WHAT YOU ARE ASKED TO DO: Please give a word-for-word repeat of the line containing "intros Hm Hn Hc H1 H2 Hi Hs." and all lines that come after it in the entries below, ending at the last line.

EXERCISE INPUT section start

(** The items of a printed map are parsed into it. *)
Lemma parse_items_printed pre post e c m : m <> [] -> size (pre ++ Join (map print_kv m) [c] ++ post) < npos ->
  e = (if is_empty post then npos else size (pre ++ Join (map print_kv m) [c])) ->
  c ∈ full_special_chars -> c <> 37 -> c <> 61 -> forallb item_ok m = true -> sorted_keys m = true ->
  parse_items (pre ++ Join (map print_kv m) [c] ++ post) (size pre) (u64 (e - size pre)) [c] [] = (true, m).
Proof.
  intros Hm Hn He Hc H1 H2 Hi Hs. unfold parse_items. rewrite (sub_part _ _ _ _ Hn He). cbn [mbind option_bind].
  rewrite !size_app in Hn. pose proof (size_nonneg pre). pose proof (size_nonneg post).
  rewrite split_join_parts; [|by destruct m| |lia].
  - apply (kv_loop_printed m []); [done|done|]. apply Forall_forall. intros kv Hkv.
    pose proof (part_sizes (map print_kv m) [c] (print_kv kv) ltac:(by apply list_elem_of_fmap_2)). lia.
  - apply Forall_fmap, Forall_forall. intros kv Hkv. rewrite forallb_forall in Hi.
    apply print_kv_not_in; [by apply Hi, list_elem_of_In|done..].
Qed.

Lemma parse_items_part pre x post c m : m <> [] -> size (pre ++ (x :: Join (map print_kv m) [c]) ++ post) < npos ->
  c ∈ full_special_chars -> c <> 37 -> c <> 61 -> forallb item_ok m = true -> sorted_keys m = true ->
  parse_items (pre ++ (x :: Join (map print_kv m) [c]) ++ post) (size pre + 1)
    (u64 ((if is_empty post then npos else size (pre ++ x :: Join (map print_kv m) [c])) - size pre - 1)) [c] [] = (true, m).
Proof.
  intros Hm Hn Hc H1 H2 Hi Hs.
  assert (size pre + 1 = size (pre ++ [x])) as Es by (by rewrite size_app).
  assert (forall t, pre ++ (x :: Join (map print_kv m) [c]) ++ t = (pre ++ [x]) ++ Join (map print_kv m) [c] ++ t) as Et
    by (intros t; by rewrite <- app_assoc).
  rewrite Et in *. rewrite <- Z.sub_add_distr, Es. apply parse_items_printed; try done.
  rewrite <- (app_nil_r (x :: _)), Et, app_nil_r. done.
Qed.

(** ** The round trip of a path *)

Definition text_query (p : UrlPath) : chars := match p_query p with [] => [] | m => str "?" ++ print_query false m end.
Definition text_frag (p : UrlPath) : chars := if is_empty (p_frag p) then [] else str "#" ++ p_frag p.

(** Paths that the parser can produce from printed text: the fragment is printed as it is. *)
Record path_ok (p : UrlPath) : Prop := {
  ok_slash : exists r, p_path p = 47 :: r;
  ok_path : are_bytes (p_path p);
  ok_params : forallb item_ok (p_params p) = true;
  ok_params_sorted : sorted_keys (p_params p) = true;
  ok_query : forallb item_ok (p_query p) = true;
  ok_query_sorted : sorted_keys (p_query p) = true;
  ok_frag : Forall (fun c => c ∉ [37; 59; 63]) (p_frag p)
}.

Lemma path_text p : UrlPathToString p = UrlEncode (p_path p) true ++ print_params (p_params p) ++ text_query p ++ text_frag p.
Proof. done. Qed.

EXERCISE INPUT section end

FINAL ANSWER:
  intros Hm Hn Hc H1 H2 Hi Hs.
  assert (size pre + 1 = size (pre ++ [x])) as Es by (by rewrite size_app).
  assert (forall t, pre ++ (x :: Join (map print_kv m) [c]) ++ t = (pre ++ [x]) ++ Join (map print_kv m) [c] ++ t) as Et
    by (intros t; by rewrite <- app_assoc).
  rewrite Et in *. rewrite <- Z.sub_add_distr, Es. apply parse_items_printed; try done.
  rewrite <- (app_nil_r (x :: _)), Et, app_nil_r. done.
Qed.

(** ** The round trip of a path *)

Definition text_query (p : UrlPath) : chars := match p_query p with [] => [] | m => str "?" ++ print_query false m end.
Definition text_frag (p : UrlPath) : chars := if is_empty (p_frag p) then [] else str "#" ++ p_frag p.

(** Paths that the parser can produce from printed text: the fragment is printed as it is. *)
Record path_ok (p : UrlPath) : Prop := {
  ok_slash : exists r, p_path p = 47 :: r;
  ok_path : are_bytes (p_path p);
  ok_params : forallb item_ok (p_params p) = true;
  ok_params_sorted : sorted_keys (p_params p) = true;
  ok_query : forallb item_ok (p_query p) = true;
  ok_query_sorted : sorted_keys (p_query p) = true;
  ok_frag : Forall (fun c => c ∉ [37; 59; 63]) (p_frag p)
}.

Lemma path_text p : UrlPathToString p = UrlEncode (p_path p) true ++ print_params (p_params p) ++ text_query p ++ text_frag p.
Proof. done. Qed.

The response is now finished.